On the other hand, a cyborg is “a creature of social reality as well as a creature of fiction” according to Haraway’s manifesto. The internet has brought about profound changes in human consciousness and human psychology. Virtual reality does not only surround us, but it also involves us in its own processes. The social dimension to technology plays a role in the construction of our identities, whether through online games, discussion forums or social media, where our identities can be as multiple as the online platforms that we use.     

Therefore, we can now say that we are all cyborgs, as technology “is not neutral. We’re inside of what we make, and it’s inside of us,” as Haraway formulates it. In modern life, the link between humans and technology has become inexorable to the extent that we cannot tell where we end and the machines begin. 

Cybernetics and feminism

Feminist issues lie at the heart of the concept of cybernetics, since the latter’s prospects erase major contradictions between nature and culture, such that it is no longer possible to characterise a role as natural. When people colloquially use the word “natural” to describe something, this is an expression of how they view the world, but also a normative claim about how it should be as well as a statement on what cannot be changed.

In this context, the cybernetics erase gender boundaries. For generations, women have been told that their “nature” makes them weak, submissive, overemotional and incapable of abstract thought, that it was “in their nature” only to be mothers and wives. If all these roles are “natural” then they are unchangeable, Haraway said

Conversely, if the concept of the human is itself “unnatural” and is instead socially constructed, then both men and women are also social constructs, and nothing about them is inherently “natural” or absolute. We are all [re]constructed when given the right tools. In short, cybernetics have allowed a new distinction of roles, based on neither sex nor race, as it provided humans the liberty and agency to construct themselves on every level.

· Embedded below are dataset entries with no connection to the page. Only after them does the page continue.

(* ===== verification/ServerInvariant.v ===== *)
(** * The invariant of the in-memory authentik

    What every reachable state of [Fake] satisfies: the keys of its maps are the primary keys of the objects, primary
    keys are allocated once, the Provider of an Application and of an Outpost exists, a Provider belongs to one
    Application, and the unique constraints of the server hold. States are reached by the calls of the client, by the
    set-up functions and by the deletion of a role outside the client. *)
From S2P Require Import Prelude Errors Api Interface Strconv Fake BindingStore.

(** ** Primary keys *)

Lemma digits_value_zeros n s : digits_value 0 (zeros n +:+ s) = digits_value 0 s.
Proof. induction n as [|n IH]; [done|]. exact IH. Qed.

Lemma fmt_012d_value z : 0 <= z -> digits_value 0 (fmt_012d z) = Some z.
Proof.
  intros Hz. unfold fmt_012d. rewrite decide_False, digits_value_zeros, Z.abs_eq by lia.
  destruct z as [|p|p]; [done| |done]. apply (digits_value_pretty (N.pos p)).
Qed.

Lemma uuid_of_inj z z' : 0 <= z -> 0 <= z' -> uuid_of z = uuid_of z' -> z = z'.
Proof.
  unfold uuid_of. intros Hz Hz' Heq. assert (Happ : forall s t u, s +:+ t = s +:+ u -> t = u).
  { intros s t u. induction s as [|c s IH]; [done|]. intros H. injection H as H. by apply IH. }
  apply Happ, (f_equal (digits_value 0)) in Heq. rewrite !fmt_012d_value in Heq by done. by injection Heq.
Qed.

(** The keys handed out up to a sequence number. *)
Definition allocated (seq pk : Z) : Prop := 0 < pk <= seq.
Definition uuid_allocated (seq : Z) (uuid : string) : Prop := exists k, allocated seq k /\ uuid = uuid_of k.

Lemma allocated_mono seq seq' pk : seq <= seq' -> allocated seq pk -> allocated seq' pk.
Proof. unfold allocated. lia. Qed.

Lemma uuid_allocated_mono seq seq' uuid : seq <= seq' -> uuid_allocated seq uuid -> uuid_allocated seq' uuid.
Proof. intros Hle (k & Hk & ->). exists k. split; [by eapply allocated_mono|done]. Qed.

Lemma uuid_allocated_fresh seq : 0 <= seq -> ~ uuid_allocated seq (uuid_of (seq + 1)).
Proof. unfold allocated. intros Hs (k & Hk & Heq). unfold allocated in Hk. apply uuid_of_inj in Heq; lia. Qed.

Lemma uuid_allocated_nonempty seq uuid : uuid_allocated seq uuid -> uuid <> "".
Proof. intros (k & _ & ->). apply uuid_of_nonempty. Qed.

“Because a cyborg is a hybrid of the machine and the organism, it merges nature and culture into one body, blurring the lines between them and eliminating the validity of essentialist understandings of human nature. This includes claims that there are specific social roles reserved for each of the sexes which are based in biological differences between them, in addition to other differences such as age or race.”

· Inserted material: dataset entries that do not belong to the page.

(* ===== verification/Bindings.v ===== *)
(** * Bindings

    [internal/controller/bindings.go]: the PolicyBindings of the access rules are matched to the existing ones,
    repaired, created and, last of all, deleted. [matchBindings] is a pure function; [None] is the panic of
    [ruleSubject] on a rule without a subject. *)
From S2P Require Import Prelude Errors Effects Api Crd Patch Interface Marker MarkerCache Reference Desired.
From S2P Require Import State.

Definition subjectKindGroup : string := "group".
Definition subjectKindUser : string := "user".
Definition subjectKindPolicy : string := "policy".

Definition orderStep : Z := 10.

Definition bindingObject (uuid : string) : Object := mkObject ModelPolicyBinding uuid.

(** ** Matching *)

(** [binding.Negate != nil && *binding.Negate]. *)
Definition observed_negate (b : PolicyBinding) : bool := default false b.(PolicyBinding_Negate).

(** The binding is assigned to a rule with the subject: the negated condition of the [continue]. *)
Definition assignable (exactNegate : bool) (used : gset string) (subject : bindingSubject) (negate : bool)
    (b : PolicyBinding) : bool :=
  negb (bool_decide (b.(PolicyBinding_Pk) ∈ used) || negb (bool_decide (observedSubject b = subject)) ||
        exactNegate && negb (eqb (observed_negate b) negate)).

(** The closure [assign]: [matched] and [used] are updated rule by rule. *)
Fixpoint assign (exactNegate : bool) (bindings : list PolicyBinding) (rules : list Rule)
    (matched : list (option PolicyBinding)) (used : gset string)
    : option (list (option PolicyBinding) * gset string) :=
  match rules, matched with
  | rule :: rules, Some b :: matched =>
      '(matched, used) ← assign exactNegate bindings rules matched used;
      Some (Some b :: matched, used)
  | rule :: rules, None :: matched =>
      subject ← ruleSubject rule;
      match find (assignable exactNegate used subject rule.(Rule_Negate)) bindings with
      | Some b =>
          '(matched, used) ← assign exactNegate bindings rules matched ({[b.(PolicyBinding_Pk)]} ∪ used);
          Some (Some b :: matched, used)
      | None =>
          '(matched, used) ← assign exactNegate bindings rules matched used;
          Some (None :: matched, used)
      end
  | _, _ => Some ([], used)
  end.

Definition matchBindings (rules : list Rule) (bindings : list PolicyBinding) (exactOnly : bool)
    : option (list (option PolicyBinding)) :=
  '(matched, used) ← assign true bindings rules (replicate (length rules) None) ∅;
  if exactOnly then Some matched
  else '(matched, _) ← assign false bindings rules matched used; Some matched.

(** [union]. *)
Definition union_uuid (values : list string) (value : string) : list string :=
  if decide (value ∈ values) then values else values ++ [value].

(** [unmanagedBindingsMessage]. *)
Definition slash : ascii := Ascii.ascii_of_nat 47.

Definition unmanagedBindingsMessage (bindings : list UnmanagedBinding) : string :=
  let targets := map (fun b => strings_replace1 b.(UnmanagedBinding_Target) slash "=") bindings in
  let noun := if decide (length bindings = 1%nat) then "binding" else "bindings" in
  fmt_d (Z.of_nat (length bindings)) +:+ " " +:+ noun +:+ " (" +:+ strings_join ", " targets +:+ ")".

(** ** The methods *)

Section methods.
Context `{KubeLib}.
Abbreviation method A := (M call reconcileState A) (only parsing).

(** [managedBindings]: the managed Bindings, the unmanaged ones and the largest order. *)
Definition managedBindings (existing : list PolicyBinding) : method (list PolicyBinding * list PolicyBinding * Z) :=
  mfold existing ([], [], 0) (fun '(managed, unmanaged, maxOrder) binding =>
    let maxOrder := Z.max maxOrder binding.(PolicyBinding_Order) in
    let object := bindingObject binding.(PolicyBinding_Pk) in
    let* app := get_app in
    if decide (binding.(PolicyBinding_Pk) ∈ app.(App_Status).(Status_BindingUUIDs)) then
      markers (ensure object) ;;
      mret (managed ++ [binding], unmanaged, maxOrder)
    else
      let* marked := markers (contains object) in
      if marked then mret (managed ++ [binding], unmanaged, maxOrder)
      else mret (managed, unmanaged ++ [binding], maxOrder)).

Definition syncBinding (desired : PatchedPolicyBindingRequest) (binding : PolicyBinding) : method () :=
  match DiffPolicyBinding desired binding with
  | None => mret ()
  | Some patch => let* _ := akcall (PatchPolicyBinding binding.(PolicyBinding_Pk) patch) in mret ()
  end.

Definition deleteBinding (uuid : string) : method () :=
  ignoreNotFound (akcall (DeletePolicyBinding uuid)) ;;
  markers (remove (bindingObject uuid)).

(** The adoption loop of [reconcileBindings]: [matched] with the adopted Bindings. *)
Fixpoint adopt_bindings (matched adopted : list (option PolicyBinding)) : method (list (option PolicyBinding)) :=
  match matched, adopted with
  | None :: matched, Some binding :: adopted =>
      markers (ensure (bindingObject binding.(PolicyBinding_Pk))) ;;
      let* rest := adopt_bindings matched adopted in
      mret (Some binding :: rest)
  | m :: matched, _ :: adopted =>
      let* rest := adopt_bindings matched adopted in
      mret (m :: rest)
  | _, _ => mret matched
  end.

(** The body of the loop over the rules: the Binding of the rule is repaired or created. *)
Definition sync_rule (target : string) (acc : list string * Z) (item : Rule * option PolicyBinding)
    : method (list string * Z) :=
  let '(kept, maxOrder) := acc in
  let '(rule, matched) := item in
  let desired := desiredBinding target rule in
  match matched with
  | Some binding =>
      syncBinding desired binding ;;
      mret (kept ++ [binding.(PolicyBinding_Pk)], maxOrder)
  | None =>
      let maxOrder := int32_wrap (maxOrder + orderStep) in
      let* request := mderef (createBindingRequest desired maxOrder) in
      let* created := akcall (CreatePolicyBinding request) in
      update_status (fun st => with_binding_uuids (union_uuid st.(Status_BindingUUIDs) created.(PolicyBinding_Pk)) st) ;;
      patchStatus ;;
      markers (ensure (bindingObject created.(PolicyBinding_Pk))) ;;
      mret (kept ++ [created.(PolicyBinding_Pk)], maxOrder)
  end.

(** The loop that deletes the managed Bindings that no rule needs. *)
Definition delete_obsolete (kept : list string) (managed : list PolicyBinding) : method () :=
  mfor managed (fun binding =>
    if decide (binding.(PolicyBinding_Pk) ∈ kept) then mret () else deleteBinding binding.(PolicyBinding_Pk)).

Definition describe_as {T} (kind id : string) (get : method T) (name : T -> string) : method string :=
  let* r := mtry get in
  match r with
  | Ok object => mret (kind +:+ "/" +:+ name object)
  | Err err => if is_not_found err then mret (kind +:+ "/" +:+ id) else mfail err
  end.

Definition describeSubject (binding : PolicyBinding) : method string :=
  let subject := observedSubject binding in
  if decide (subject.(subject_group) <> "") then
    describe_as subjectKindGroup subject.(subject_group) (akcall (GetGroup subject.(subject_group))) Group_Name
  else if decide (subject.(subject_policy) <> "") then
    describe_as subjectKindPolicy subject.(subject_policy) (akcall (GetPolicy subject.(subject_policy))) Policy_Name
  else
    describe_as subjectKindUser (fmt_d subject.(subject_user)) (akcall (GetUser subject.(subject_user))) User_Username.

Definition handleUnmanagedBindings (unmanaged : list PolicyBinding) : method () :=
  let* app := get_app in
  let access := app.(App_Spec).(Spec_Access) in
  let prune := default false access.(Access_Prune) in
  (if prune then
     mfor unmanaged (fun binding => ignoreNotFound (akcall (DeletePolicyBinding binding.(PolicyBinding_Pk))))
   else mret ()) ;;
  let unmanaged := if prune then [] else unmanaged in
  let* reported := mfold unmanaged [] (fun reported binding =>
    let* target := describeSubject binding in
    mret (reported ++ [mkUnmanagedBinding binding.(PolicyBinding_Pk) target])) in
  update_status (with_unmanaged_bindings reported) ;;
  let public := default false access.(Access_Public) in
  let message := unmanagedBindingsMessage reported in
  let remove_condition := update_status (fun st =>
    with_conditions (RemoveStatusCondition st.(Status_Conditions) ConditionTypeUnmanagedBindings) st) in
  match reported with
  | [] => remove_condition
  | _ =>
      if (public : bool) then
        remove_condition ;;
        mfail (StopError ReasonUnmanagedBindings
          (message +:+ " keep the Application from being public; set access.prune or delete them"))
      else setCondition ConditionTypeUnmanagedBindings true ReasonUnmanagedBindings message
  end.

Definition reconcileBindings (application : Application) : method () :=
  let target := application.(Application_PbmUuid) in
  let* existing := akcall (ListPolicyBindings target) in
  let* split := managedBindings existing in
  let '(managed, unmanaged, maxOrder) := split in
  let* resolved := get_resolved in
  let rules := resolved.(Resolved_Rules) in
  let* matched := mderef (matchBindings rules managed false) in
  let* adopted := mderef (matchBindings rules unmanaged true) in
  let* matched := adopt_bindings matched adopted in
  let* synced := mfold (zip rules matched) ([], maxOrder) (sync_rule target) in
  let '(kept, _) := synced in
  delete_obsolete kept managed ;;
  update_status (with_binding_uuids kept) ;;
  patchStatus ;;
  handleUnmanagedBindings (filter (fun b => b.(PolicyBinding_Pk) ∉ kept) unmanaged).

End methods.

Therefore, through her notion of the cyborg, Haraway calls for a new feminism that takes into account the fundamental changes that technology brings to our bodies, to reject the binaries that represent the epistemology of the patriarchy —binaries such as body/psyche, matter/spirit, emotion/mind, natural/artificial, male/female, self/other, nature/culture. Technology is simply one of the means by which the boundaries between identities are erased. Cyborgs, in addition to being hybrids, transcend gender binaries and can thus constitute a way out of binary thinking used to classify our bodies and our machines and accordingly “lead to openness and encourage pluralism and indefiniteness.”

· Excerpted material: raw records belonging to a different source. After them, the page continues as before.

(* ===== verification/Application.v ===== *)
(** * Applications

    [internal/controller/application.go], the second half of [adoption.go] and [credentials.go]: the Application is
    observed, adopted, created or repaired, and the credentials of an OAuth2 Provider are exported to a Secret. *)
From S2P Require Import Prelude Errors Effects Api Crd Patch Interface Marker MarkerCache Reference Desired.
From S2P Require Import State FieldDiffs Provider.

(** [IndexCredentialsSecret]: the keys of the field index. *)
Definition index_credentials_secret (app : AuthentikApplication) : list string :=
  let credentials : option OAuth2CredentialsSpec :=
    provider ← app.(App_Spec).(Spec_Provider); oauth2 ← provider.(Provider_OAuth2); oauth2.(OAuth2_Credentials) in
  match credentials with
  | None => []
  | Some credentials => [credentials.(CredentialsSpec_SecretRef).(SecretRef_Name)]
  end.

Definition applicationObject (application : Application) : Object :=
  mkObject ModelApplication application.(Application_Pk).

Section methods.
Context `{KubeLib} `{ModelJSON}.
Abbreviation method A := (M call reconcileState A) (only parsing).

(** ** Adoption *)

Definition attachedProvider (application : Application) : method (option observedProvider) :=
  let* app := get_app in
  match app.(App_Spec).(Spec_Provider), Nullable_Get application.(Application_Provider) with
  | Some _, Some pk =>
      let* handler := get_providerHandler in
      get_attached handler application pk
  | _, _ => mret None
  end.

(** The differences of an Application and its attached Provider from the spec. *)
Definition adoption_diffs (spec : AuthentikApplicationSpec) (observed : Application) (provider : option observedProvider)
    : list FieldDiff :=
  application_diffs (desiredApplication spec None) observed ++
  match provider with None => [] | Some provider => provider.(observed_diffs) end.

Definition adoptApplication (observed : Application) : method () :=
  let* app := get_app in
  let policy := default AdoptionPolicyNever app.(App_Spec).(Spec_Adopt) in
  if decide (policy = AdoptionPolicyNever) then
    mfail (StopError ReasonUnmanaged
      ("Application " +:+ fmt_q observed.(Application_Slug) +:+
       " exists in authentik and is not managed by the operator; set spec.adopt to adopt it"))
  else
    let* provider := attachedProvider observed in
    let* app := get_app in
    let diffs := if decide (policy = AdoptionPolicyIfMatch)
                 then adoption_diffs app.(App_Spec) observed provider else [] in
    match diffs with
    | [] =>
        record_event false eventReasonAdopted
          ("Adopted Application " +:+ fmt_q observed.(Application_Slug) +:+ " with adopt " +:+ policy)
    | _ =>
        update_status (with_adoption_diff diffs) ;;
        mfail (StopError ReasonAdoptionDiff (fmt_d (Z.of_nat (length diffs)) +:+ " fields differ"))
    end.

(** ** The Application *)

(** The last statements of [observeApplication]: the marker is attached again. *)
Definition ensure_application_marker (application : Application) : method () :=
  markers (ensure (applicationObject application)).

(** Record the slug and the pk and write the status. *)
Definition record_application (application : Application) : method () :=
  update_status (with_application application.(Application_Slug) application.(Application_Pk)) ;;
  patchStatus.

Definition observeApplication : method (option Application) :=
  let* app := get_app in
  let slug := app.(App_Spec).(Spec_Slug) in
  let* r := mtry (akcall (GetApplication slug)) in
  match r with
  | Err err =>
      if is_not_found err then
        (if decide (app.(App_Status).(Status_ApplicationPK) <> "") then
           record_event true eventReasonRecreated
             ("Application " +:+ fmt_q slug +:+ " was deleted outside the operator and is recreated") ;;
           update_status (with_application "" "")
         else mret ()) ;;
        mret None
      else mfail err
  | Ok observed =>
      if decide (app.(App_Status).(Status_ApplicationPK) = observed.(Application_Pk)) then
        ensure_application_marker observed ;;
        mret (Some observed)
      else
        let* managed := markers (isManaged (applicationObject observed)) in
        (if (managed : bool) then mret () else adoptApplication observed) ;;
        record_application observed ;;
        ensure_application_marker observed ;;
        mret (Some observed)
  end.

Definition reconcileApplication (observed : option Application) (providerPK : option Z) : method Application :=
  let* app := get_app in
  let desired := desiredApplication app.(App_Spec) providerPK in
  match observed with
  | None =>
      let* request := mderef (createApplicationRequest app.(App_Spec).(Spec_Slug) desired) in
      let* created := akcall (CreateApplication request) in
      record_application created ;;
      ensure_application_marker created ;;
      record_event false eventReasonCreated ("Created Application " +:+ fmt_q created.(Application_Slug)) ;;
      mret created
  | Some observed =>
      match DiffApplication desired observed with
      | None => mret observed
      | Some patch => akcall (PatchApplication observed.(Application_Slug) patch)
      end
  end.

(** ** Credentials *)

(** The data of the Secret that [exportCredentials] creates. *)
Definition credentials_data (spec : OAuth2CredentialsSpec) (provider : OAuth2Provider) : gmap string string :=
  let ref := spec.(CredentialsSpec_SecretRef) in
  let clientID : gmap string string :=
    match spec.(CredentialsSpec_ClientID), provider.(OAuth2Provider_ClientId) with
    | None, Some id => {[default DefaultClientIDKey ref.(SecretRef_ClientIDKey) := id]}
    | _, _ => ∅
    end in
  match provider.(OAuth2Provider_ClientSecret) with
  | None => clientID
  | Some secret => <[default DefaultClientSecretKey ref.(SecretRef_ClientSecretKey) := secret]> clientID
  end.

Definition exportCredentials (providerPK : Z) : method () :=
  let* app := get_app in
  let* providerSpec := mderef app.(App_Spec).(Spec_Provider) in
  let* oauth2 := mderef providerSpec.(Provider_OAuth2) in
  let spec := oauth2.(OAuth2_Credentials) in
  let* provider := akcall (GetOAuth2Provider providerPK) in
  let* spec := mderef spec in
  let name := spec.(CredentialsSpec_SecretRef).(SecretRef_Name) in
  let secret := mkSecret app.(App_Namespace) name None (credentials_data spec provider) in
  match SetControllerReference app secret with
  | None => mfail (Wrapped ("failed to set the owner of Secret " +:+ name) (ErrorString "SetControllerReference"))
  | Some secret =>
      mwrap ("failed to create Secret " +:+ app.(App_Namespace) +:+ "/" +:+ name) (kubecall (KubeCreateSecret secret)) ;;
      record_event false eventReasonCreated
        ("Created Secret " +:+ fmt_q name +:+ " with the credentials of the OAuth2 Provider")
  end.

(** The namespaces and names of the resources whose credentials refer to the Secret. *)
Definition credentialsSecretRequests (namespace name : string) : method (list (string * string)) :=
  let* r := mtry (kubecall (KubeListBySecret namespace name)) in
  match r with
  | Err _ => mret []
  | Ok items => mret (map (fun app => (app.(App_Namespace), app.(App_Name))) items)
  end.
End methods.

Haraway’s idea is based on a full cognisance of the ability of technology to increase the scope of human limitation and thus open opportunities for individuals to construct themselves away from stereotypes. And while Haraway describes A Cyborg Manifesto as an ironic political myth that mocks and derides patriarchal society, she still claims that cybernetics lay the foundation for a society in which we establish our relations not on the basis of similarity, but on harmony and accord.